- [TASK GOAL] Looking at the listing below, retype exactly the lines starting at the one containing "time the dial" and ending at the one containing "Lemma calm_schedule r", both included, and nothing else.

- [DATA EXCERPTS]
*** Begin section ***
Lemma connect_host_careful h port deadline :
  always (fun _ _ => True) (fun t r _ => dial_safe h port deadline t r) (connect_host_with h port deadline) [].
Proof.
  unfold connect_host_with. destruct (port =? 0); [exact I|]. unfold ebind at 1.
  apply careful_deadline; [intros; exact I|]. intros n _. unfold ebind at 1, issue_authority.
  intros [a|e] _; (split; [exact I|]); [|exact I]. cbn [prog_bind map_err]. set (t := _ ++ _).
  assert (edid IssueAuthority (Ok a) ∈ t) as Ha by (apply elem_of_app; right; by left).
  destruct h as [x|x|domain] eqn:Hh; [|exact I|].
  - apply careful_each; [done|]. repeat constructor.
  - apply (always_bind_emits (fun t r => forall p, r = Ok p -> dns_authority p = a /\
      exists addresses, edid (Resolve a domain) (Ok addresses) ∈ t /\ candidates_of addresses (dns_addresses p))).
    + apply emits_resolve.
    + apply careful_no_dial, resolve_no_dial.
    + intros [p|e] t' Hp; [|exact I]. destruct (_ || _); [exact I|].
      destruct (Hp p eq_refl) as (_ & addresses & Hin & [H4 _ Hfrom _]). apply careful_each.
      * apply elem_of_app. by left.
      * rewrite Forall_forall in H4 |- *. intros y Hy. split; [by apply H4|]. exists addresses.
        split; [apply elem_of_app; by right|]. apply Hfrom. by apply list_elem_of_In.
Qed.

(** The end of a connection that was made. *)
Definition connected (deadline : Z) (a : CellularNetworkAuthority) (s : SocketAddr) (t : list eev) : Prop :=
  exists t0 timeout n, n < deadline /\
    t = t0 ++ [edid (DialSocket s timeout) (Ok tt); edid EgressNow n; edid (ValidateAuthority a) (Ok tt)].

Lemma connected_app deadline a s t t' : connected deadline a s t' -> connected deadline a s (t ++ t').
Proof. intros (t0 & to & n & Hn & ->). exists (t ++ t0), to, n. split; [done|]. by rewrite <- app_assoc. Qed.

Lemma emits_each a port deadline candidates e :
  emits (connect_each a port deadline candidates e) (fun t r => forall s, r = Ok s -> connected deadline a s t).
Proof.
  revert e. induction candidates as [|x candidates IH]; intros e; [apply emits_ret; by intros|]. cbn [connect_each].
  unfold ebind at 1. apply emits_bind. eapply emits_mono; [|apply (emits_deadline deadline)].
  intros t1 [[]|] _; [|apply emits_ret; by intros].
  unfold ebind at 1. apply emits_bind. eapply emits_mono; [|apply emits_validate].
  intros t2 [[]|] _; [|apply emits_ret; by intros].
  unfold ebind at 1. apply emits_bind. eapply (emits_mono _ (fun _ _ => True)); [|by apply emits_true].
  intros t3 [att|] _; [|apply emits_ret; by intros].
  apply emits_bind. apply (emits_mono _ (fun t r => r = Ok tt -> exists t0 timeout,
    t = t0 ++ [edid (DialSocket {| sa_ip := x; sa_port := port |} timeout) (Ok tt)])).
  2: { unfold connect_root_policy_socket, ebind, remaining. apply emits_do. intros n. cbn [prog_bind].
       destruct (_ <=? _); [apply emits_ret; by intros|]. apply emits_do. intros [[]|[]]; apply emits_ret; try by intros.
       intros _. by exists [edid EgressNow n], (att - n). }
  intros t4 [[]|err] H4.
  - destruct (H4 eq_refl) as (t0 & timeout & ->). unfold ebind at 1. apply emits_bind.
    eapply emits_mono; [|apply (emits_deadline deadline)]. intros t5 [[]|] H5; [|apply emits_ret; by intros].
    destruct (H5 eq_refl) as (n & Hn & ->). unfold ebind at 1. apply emits_bind.
    eapply emits_mono; [|apply emits_validate]. intros t6 [[]|] H6; [|apply emits_ret; by intros].
    rewrite (H6 eq_refl). apply emits_ret. intros s [= <-]. do 3 apply connected_app. exists t0, timeout, n.
    split; [done|]. by rewrite <- app_assoc.
  - assert (emits (try> _ := validate_authority a in connect_each a port deadline candidates err)
      (fun t r => forall s, r = Ok s -> connected deadline a s t)) as Hnext.
    { unfold ebind at 1. apply emits_bind. eapply emits_mono; [|apply emits_validate].
      intros t5 [[]|] _; [|apply emits_ret; by intros]. eapply emits_mono; [|apply IH].
      intros t6 r H s Hs. by apply connected_app, H. }
    destruct err; [| |]; try (apply emits_ret; by intros);
      (eapply emits_mono; [|exact Hnext]; intros t5 r H s Hs; do 4 apply connected_app; by apply H).
Qed.

(** C9: Every socket is dialled under one current authority and one deadline.
    Whatever the owner, the clock, the resolver and the network answer, a dial
    comes right after the authority that was issued at the start was found valid
    again; the address is the IPv4 target itself or an IPv4 address that the
    platform resolved for the target's name under that same authority; and the
    time the dial is given is positive and ends before the deadline. *)
Theorem dialled_under_one_authority h port deadline :
  always (fun _ _ => True) (fun t r _ => dial_safe h port deadline t r) (connect_host_with h port deadline) [].
Proof. apply connect_host_careful. Qed.
Lemma calm_notify_admissions os a : only calm_request (notify_admissions os a).
Proof. induction os; cbn [notify_admissions]; calm; done. Qed.

Lemma calm_publish_admission a : only calm_request (publish_admission a).
Proof. unfold publish_admission. calm. apply calm_notify_admissions. Qed.

Lemma calm_enqueue a : only calm_request (enqueue_owner_generation a).
Proof. unfold enqueue_owner_generation, offer_new_owner_request. calm. Qed.

Lemma calm_publish a r : r <> Enforced -> only calm_request (publish a r).
Proof. intros Hr. unfold publish. apply only_bind; [split; [done|intros ?; exact I]|]. intros os. apply calm_notify. Qed.

Lemma calm_schedule r : only calm_request (schedule_recovery r).
Proof. unfold schedule_recovery. calm. Qed.

Lemma calm_recovery epoch delay r : only calm_request (recovery_task epoch delay r).
Proof. unfold recovery_task, fire_recovery. calm. Qed.

(** Root requests behind an observed quiescence. *)
Definition rooty (r : policy_request) : Prop := match r with PRoot _ | PSnapshot => True | _ => False end.

Lemma only_with_root {A} ic (p : prog io_request io_reply A) : only rooty ic -> only rooty (with_root ic p).
Proof.
  intros Hic. induction p as [a|q k IH]; cbn [with_root]; [done|].
  destruct q; try (split; [exact I|done]). by apply only_bind.
Qed.

Lemma keeps_rooty {A} (p : pprog A) t : only rooty p -> pdid (PQuiesced EFFECT_DRAIN_TIMEOUT) true ∈ t -> keeps p t.
Proof.
  revert t. induction p as [a|r k IH]; intros t Ho Ht; [exact I|]. destruct Ho as [Hr Ho]. intros x _. split.
  - destruct r as [| | | | | | | | | | |q| | | |]; try done. by destruct q.
  - apply IH; [done|]. apply elem_of_app. by left.
Qed.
*** End section ***
- [YOUR SOLUTION]
    time the dial is given is positive and ends before the deadline. *)
Theorem dialled_under_one_authority h port deadline :
  always (fun _ _ => True) (fun t r _ => dial_safe h port deadline t r) (connect_host_with h port deadline) [].
Proof. apply connect_host_careful. Qed.
Lemma calm_notify_admissions os a : only calm_request (notify_admissions os a).
Proof. induction os; cbn [notify_admissions]; calm; done. Qed.

Lemma calm_publish_admission a : only calm_request (publish_admission a).
Proof. unfold publish_admission. calm. apply calm_notify_admissions. Qed.

Lemma calm_enqueue a : only calm_request (enqueue_owner_generation a).
Proof. unfold enqueue_owner_generation, offer_new_owner_request. calm. Qed.

Lemma calm_publish a r : r <> Enforced -> only calm_request (publish a r).
Proof. intros Hr. unfold publish. apply only_bind; [split; [done|intros ?; exact I]|]. intros os. apply calm_notify. Qed.

Lemma calm_schedule r : only calm_request (schedule_recovery r).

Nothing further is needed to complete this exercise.